New government – old politics

The minority government that rose from the ashes of the election is about to show its true character.

PM Lars Løkke Rasmussen has over the summer kept a very low profile, hoping that silence will improve his credibility, which has still not recovered. He has already flip-flopped on matters such as child checks for new EU residents, as he knows stepping into minefields like refugee policy can only make it worse.

Venstre’s new battleaxe
His minister for foreigners, integration and housing, Mrs Inger Støjberg, has been busy. She has found a majority in the blue bloc to reduce the allowance that refugees normally would receive by half. It has been cut to the size of the grants the university students get: the SU. The belief is that the present allowance is a magnet for refugees.
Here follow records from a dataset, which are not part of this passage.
(** * MCP inspector: agent orchestrator, resource graph, resource indexer,
    profile store and proxy interceptor

  A shallow embedding of the TypeScript sources of the inspector's hard
  core, and the properties of the specification settled against it.

  Conventions of the embedding.
  - A JavaScript string is a [string] (one [ascii] per code unit; the
    embedding covers 8-bit code units).
  - A JSON value is a [json]; an object is the list of its entries in
    [Object.entries] order, a [Map] the list of its entries in insertion
    order.  An object that the code fills by assignment enumerates the
    keys that are array indices first, in ascending order, and the other
    keys in the order of their first assignment: [define].  A number is an
    integer ([Z]); [String(n)] is its decimal writing, which is what
    JavaScript prints for the safe integers ([|n| <= 2^53]): a statement
    that reads the text of a number is made for safe integers.
  - An assignment [obj[key] = v] to a plain object stores nothing under
    the key ["__proto__"] while the object has its prototype (the setter
    inherited from [Object.prototype] runs instead): [store] and [merge]
    are the assignments of the code on such objects, [set_field] and
    [assign] the updates of a [Map] and of the fields of a record.
  - [Map<string, V>] used as a dictionary is a [gmap string V].
  - [JSON.parse] and [JSON.stringify] are host functions: the repository
    code is written against the [JsHost] interface and every general
    theorem holds for any host; [js_host] is a concrete host used to run
    the code on examples.
  - [Date.now()] and [randomUUID()] are inputs of the operation that
    reads them. *)

From Stdlib Require Import ZArith QArith Ascii String List Bool Lia DecimalString.
From stdpp Require Import base gmap strings list fin_maps.

Set Warnings "-register-all".

Open Scope string_scope.
Open Scope list_scope.
Open Scope Z_scope.

(* ===================================================================== *)
(** * Host language: strings, JSON values, regular expressions           *)
(* ===================================================================== *)

Module Js.

(** ** Characters *)

Definition code (c : ascii) : nat := nat_of_ascii c.

Definition in_range (lo hi : ascii) (c : ascii) : bool :=
  (code lo <=? code c)%nat && (code c <=? code hi)%nat.

Definition is_char (x : ascii) (c : ascii) : bool := Ascii.eqb x c.

Definition is_upper : ascii -> bool := in_range "A" "Z".
Definition is_lower : ascii -> bool := in_range "a" "z".
Definition is_digit : ascii -> bool := in_range "0" "9".

Definition lower_char (c : ascii) : ascii :=
  if is_upper c then ascii_of_nat (code c + 32) else c.

Definition upper_char (c : ascii) : ascii :=
  if is_lower c then ascii_of_nat (code c - 32) else c.

(** White space removed by [String.prototype.trim] (8-bit part). *)
Definition is_space (c : ascii) : bool :=
  match code c with
  | 9%nat | 10%nat | 11%nat | 12%nat | 13%nat | 32%nat | 160%nat => true
  | _ => false
  end.

(** ** Strings *)

Fixpoint map_string (f : ascii -> ascii) (s : string) : string :=
  match s with
  | EmptyString => EmptyString
  | String c s' => String (f c) (map_string f s')
  end.

Definition toLowerCase : string -> string := map_string lower_char.

Definition startsWith (s p : string) : bool := String.prefix p s.

Definition endsWith (s suffix : string) : bool :=
  (String.length suffix <=? String.length s)%nat &&
  String.eqb
    (substring (String.length s - String.length suffix)
               (String.length suffix) s)
    suffix.

Fixpoint includes (s sub : string) : bool :=
  String.prefix sub s ||
  match s with
  | EmptyString => false
  | String _ s' => includes s' sub
  end.

(** [s.split(sep)] for a one-character separator: never empty. *)
Fixpoint split (sep : ascii) (s : string) : list string :=
  match s with
  | EmptyString => [EmptyString]
  | String c s' =>
      if Ascii.eqb c sep then EmptyString :: split sep s'
      else match split sep s' with
           | h :: t => String c h :: t
           | [] => [String c EmptyString]
           end
  end.

(** [s.slice(n)] for [0 <= n]. *)
Fixpoint drop_string (n : nat) (s : string) : string :=
  match n, s with
  | O, _ => s
  | S n', String _ s' => drop_string n' s'
  | S _, EmptyString => EmptyString
  end.

(** [s.substring(0, n)]. *)
Definition take_string (n : nat) (s : string) : string := substring 0 n s.

Fixpoint trimStart (s : string) : string :=
  match s with
  | String c s' => if is_space c then trimStart s' else s
  | EmptyString => EmptyString
  end.

Fixpoint rev_string (s : string) : string :=
  match s with
  | EmptyString => EmptyString
  | String c s' => rev_string s' +:+ String c EmptyString
  end.

Definition trimEnd (s : string) : string :=
  rev_string (trimStart (rev_string s)).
Mrs Støjberg has gone as far to air the idea of advertising these cuts in European media to discourage refugees from applying for shelter and asylum here. This attitude has been sharply criticised by friend and foes as, at best, an unnecessary focus on the kingdom that represents an offer rather than a deterrant.

Don’t come; we need you!

On the other sign of the coin, Denmark has a high demand for workers, and it is one the refugees (from primarily Syria) could undoubtedly fill.
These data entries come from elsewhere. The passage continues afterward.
(** The dynamic types the type switches of [ResizeDroplet] and of the
    image operations let through. *)
Definition isIntOrString (v : GoValue) : bool :=
  match v with
  | VInt _ | VString _ => true
  | VOther _ _ => false
  end.

(** The characters of a decimal numeral: digits and the minus sign. *)
Definition numeralChar (b : ascii) : bool :=
  (("0" <=? b) && (b <=? "9"))%char || (b =? "-")%char.

(** The two credentials of the client are the last two query parameters
    of the URL: the URL ends with them, and they are joined to what
    precedes as query parameters are, by an ampersand when a question
    mark has already opened the query and by the question mark that opens
    it when there is none before. *)
Definition endsWithCredentials (c : Client) (url : string) : Prop :=
  exists front sep,
    url = front ++ sep ++ "client_id=" ++ ClientID c
                ++ "&api_key=" ++ APIKey c
    /\ ((contains front "?" /\ sep = "&")
        \/ (~ contains front "?" /\ sep = "?")).

(** A continuation that issues no request of its own. *)
Definition quiet {A B : Type} (k : A -> IO B) : Prop :=
  forall a reqs, snd (k a reqs) = reqs.

(** The endpoint of a droplet creation, in closed form. *)
Definition createDropletEndpoint (n : NewDroplet.t) : string :=
  "/droplets/new?name=" ++ NewDroplet.Name n
    ++ selectorParam n SelSize ++ selectorParam n SelImage
    ++ selectorParam n SelRegion ++ queryParams (dropletOptionalParams n).

(** The endpoint of a record creation, in closed form. *)
Definition createDomainRecordEndpoint (ID : GoValue) (r : DomainRecord.t)
    : string :=
  "/domains/" ++ fmt.printValue ID ++ "/records/new?record_type="
    ++ DomainRecord.RecordType r ++ "&data=" ++ DomainRecord.Data r
    ++ queryParams (recordOptionalParams r).

(** ** Canned transports and decoders *)

Module Canned.

Definition client : Client := NewClient "id" "key".

(** A transport that answers every URL with the same body. *)
Definition respond (body : string) : string -> http.GetResult :=
  fun _ => http.Got (http.mkResponse (ioutil.mkReader body None)).

(** A transport whose responses break off while the body is read. *)
Definition breakOff (e : error) : string -> http.GetResult :=
  fun _ => http.Got (http.mkResponse (ioutil.mkReader "" (Some e))).

(** A decoder that knows one body and rejects every other. *)
Definition decodeAs {T : Type} (body : string) (v : T)
    : json.Unmarshaler T :=
  fun data i =>
    if (data =? body)%string then (v, None)
    else (i, Some (errorString "invalid character"))%string.

Definition quoted (s : string) : string :=
  String (ascii_of_nat 34) (s ++ String (ascii_of_nat 34) "").

Definition foo : Droplet.t :=
  Droplet.mk 5 "foo" 0 0 0 false "" "" false "" (time.mk 0 0).

(** The success envelope of the droplet lookup in the specification's
    example. *)
Definition okBody : string :=
  "{" ++ quoted "status" ++ ":" ++ quoted "OK" ++ ","
      ++ quoted "droplet" ++ ":{" ++ quoted "id" ++ ":5,"
      ++ quoted "name" ++ ":" ++ quoted "foo" ++ "}}".

Definition okEnvelope : DOResp.t Droplet.t := DOResp.mk "OK" foo "".

(** The error envelope of the specification's example. *)
Definition errorBody : string :=
  "{" ++ quoted "status" ++ ":" ++ quoted "ERROR" ++ ","
      ++ quoted "message" ++ ":" ++ quoted "not found" ++ "}".

Definition errorEnvelope : DOResp.t Droplet.t :=
  DOResp.mk "ERROR" zero "not found".

Definition record : DomainRecord.t :=
  DomainRecord.mk 5 0 "A" "" "1.2.3.4" 0 0 0.

Definition droplet : NewDroplet.t :=
  NewDroplet.mk "web" 66 "512mb" 0 "ubuntu" 1 "" [] false false.

(** A droplet request that names no size. *)
Definition sizeless : NewDroplet.t :=
  NewDroplet.mk "web" 0 "" 1 "" 1 "" [] false false.

(** A transport that cannot reach the server. *)
Definition refuse (e : error) : string -> http.GetResult :=
  fun _ => http.Failed e.

(** A decoder that stores a fixed value whatever the body is. *)
Definition always {T : Type} (v : T) : json.Unmarshaler T :=
  fun _ _ => (v, None).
Danish industry is about to empty its reserves of skilled labour, and in some parts of the country it is a fact that industries are now also considering advertising to attract workers and specialists from all over the European Union. And they are legally entitled to come and live and work here.
Maybe a joint propaganda effort could be an idea!

Meds high on agenda
The next sticking point is health and not least medicine costs. During the election all the parties agreed that nobody should be cut off from getting free medication for rare diseases, even if it is at the cost of millions per year per patient. Now it is paytime.

Will the politicians, for example, allow 400 patients with cystic fibrosis (a respiratory killer) to have medication to the tune of 1-2 million kroner per year per patient? There is no cure but the treatment will give them a prolonged life and comfort.
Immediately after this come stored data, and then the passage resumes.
Lemma registers (hs : list LogHandler) :
  forall s s',
    exec (map LRegister hs) s = Some s' ->
    handlers (lm s') = (handlers (lm s) ++ hs)%list
    /\ trace s' = trace s /\ worker s' = worker s.
Proof.
  induction hs as [|h hs IH]; intros s s' He; simpl in He.
  - injection He as <-. now rewrite List.app_nil_r.
  - apply IH in He. destruct He as (H1 & H2 & H3). cbn in H1, H2, H3.
    rewrite H1, <- List.app_assoc. auto.
Qed.

(** *** After the return of [Close] *)

Lemma finished_kept (r : option error) (l : Label) (s s' : State) :
  shaped s -> closing s -> afterClose s -> closer s = Finished r ->
  step l s = Some s' ->
  closer s' = Finished r
  /\ written (trace s') = written (trace s)
  /\ handled (trace s') = handled (trace s)
  /\ sent (trace s') = sent (trace s).
Proof.
  unfold closing, afterClose. intros Hs (_ & _ & _ & _ & C5 & _) [A1 _] Hr H.
  rewrite Hr in *. pose proof (C5 eq_refl) as Hw.
  pose proof (A1 eq_refl ltac:(discriminate)) as Hcl. unfold Sched.channelClosed in Hcl.
  async_step Hs H; no_sync_call; same_channel; unfold_state;
    rewrite ?Hch in *; try congruence.
  all: trace_simpl; auto.
Qed.

(** *** Synchronous mode *)

Lemma NewLogManager_sync (cfg : Config) (d : Disk) (x : logManagerImpl.t) :
  NewLogManager cfg d = inl x -> Async cfg = false ->
  exists b, x = mk cfg (Some b) [] None None 0 false.
Proof.
  unfold NewLogManager. intros H Ha.
  destruct (if (Backend cfg =? BackendFile)%string then _ else _) as [b|]; [|discriminate].
  destruct (Backend.Init (BackendConfig cfg) b) as [[err|] b']; [discriminate|].
  cbn in H. rewrite Ha in H.
  injection H as <-. exists b'. reflexivity.
Qed.

Lemma callOf_sync (p : Producer) (c : Call) (s : State) :
  forallb (fun pc => syncCall (snd pc)) (calls s) = true ->
  callOf p s = Some c -> syncCall c = true.
Proof.
  intros Hall Hc. apply callOf_In in Hc.
  rewrite forallb_forall in Hall. exact (Hall _ Hc).
Qed.

Ltac no_async_call :=
  try match goal with
    | E : callOf ?p ?s = Some ?c, Hc : forallb _ (calls ?s) = true |- _ =>
        let H := fresh in
        pose proof (callOf_sync p c s Hc E) as H; discriminate H
    end.

Lemma sync_setCall (p : Producer) (c : Call) (cs : list (Producer * Call)) :
  forallb (fun pc => syncCall (snd pc)) cs = true -> syncCall c = true ->
  forallb (fun pc => syncCall (snd pc)) (without p cs ++ [(p, c)]) = true.
Proof.
  intros H Hc. rewrite forallb_app, forallb_without by assumption. simpl.
  now rewrite Hc.
Qed.

Lemma syncCall_handling (e : LogEntry) (hs : list LogHandler) :
  syncCall (handling e hs) = true.
Proof. now destruct hs. Qed.

Lemma In_without (p q : Producer) (cs : list (Producer * Call)) :
  In q (map fst (without p cs)) -> In q (map fst cs) /\ q <> p.
Proof.
  intros H. apply in_map_iff in H. destruct H as ([r c] & <- & H).
  apply filter_In in H. destruct H as [H Hr]. simpl in *.
  split; [apply in_map_iff; now exists (r, c)|].
  apply negb_true_iff, Nat.eqb_neq in Hr. exact Hr.
Qed.

Lemma NoDup_without (p : Producer) (cs : list (Producer * Call)) :
  NoDup (map fst cs) -> NoDup (map fst (without p cs)).
Proof.
  induction cs as [|[q c] cs IH]; simpl; intros H; [constructor|].
  inversion H as [|? ? Hq Hcs]; subst.
  destruct (q =? p); simpl; [now apply IH|].
  constructor; [|now apply IH].
  intros Hin. apply In_without in Hin. now destruct Hin.
Qed.

Lemma NoDup_setCall (p : Producer) (c : Call) (cs : list (Producer * Call)) :
  NoDup (map fst cs) -> NoDup (map fst (without p cs ++ [(p, c)])).
Proof.
  intros H. rewrite map_app. simpl.
  apply NoDup_app.
  - now apply NoDup_without.
  - repeat constructor. intros [].
  - intros q Hq [<-|[]]. apply In_without in Hq. now destruct Hq.
Qed.

(** *** A synchronous manager stays one *)

Lemma direct_start (cfg : Config) (d : Disk) (x : logManagerImpl.t) :
  NewLogManager cfg d = inl x -> Async cfg = false -> direct (init x).
Proof.
  intros H Ha. destruct (NewLogManager_sync cfg d x H Ha) as [b ->].
  unfold direct, init. cbn. repeat split; eauto. constructor.
Qed.

Lemma direct_kept (l : Label) (s s' : State) :
  direct s -> step l s = Some s' -> direct s'.
Proof.
  intros Hd H. unfold direct.
  sync_step Hd H; no_async_call; unfold_state; rewrite ?Ha, ?Hw, ?Hch, ?Hb.
  all: repeat split; eauto.
  all: try (apply sync_setCall; [assumption | first [reflexivity | apply syncCall_handling]]).
  all: try (apply NoDup_setCall; assumption).
  all: try (apply forallb_without; assumption).
  all: try (apply NoDup_without; assumption).
Qed.

(** *** The entries stored and the calls that returned nil *)

Lemma stored_split (a b : list Event) : stored (a ++ b) = (stored a ++ stored b)%list.
Proof.
  induction a as [|ev a IH]; [reflexivity|].
  destruct ev as [| |e [r|]| | | |]; simpl; now rewrite ?IH.
Qed.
With the budget set to be negotiated in October after the Folketing reconvenes, we foresee medication being at the top of the list. Expect a passionate debate as the people in white present dead bodies to fuel the debate. It will probably end up, as always, with an increase in resources, after which we must let the ape find its position on the doctor’s shoulders where it belongs.

Everything else – pension reform, tax reform, climate protection and university reform will be dealt with next year.

Your enemy closer
In the meantime, Liberal Alliance and Conservative together with Dansk Folkeparti are taking all sorts of stands.

It is only a matter of time until Mr Rasmussen reaches over the middle ground and makes peace with Socialdemokraterne.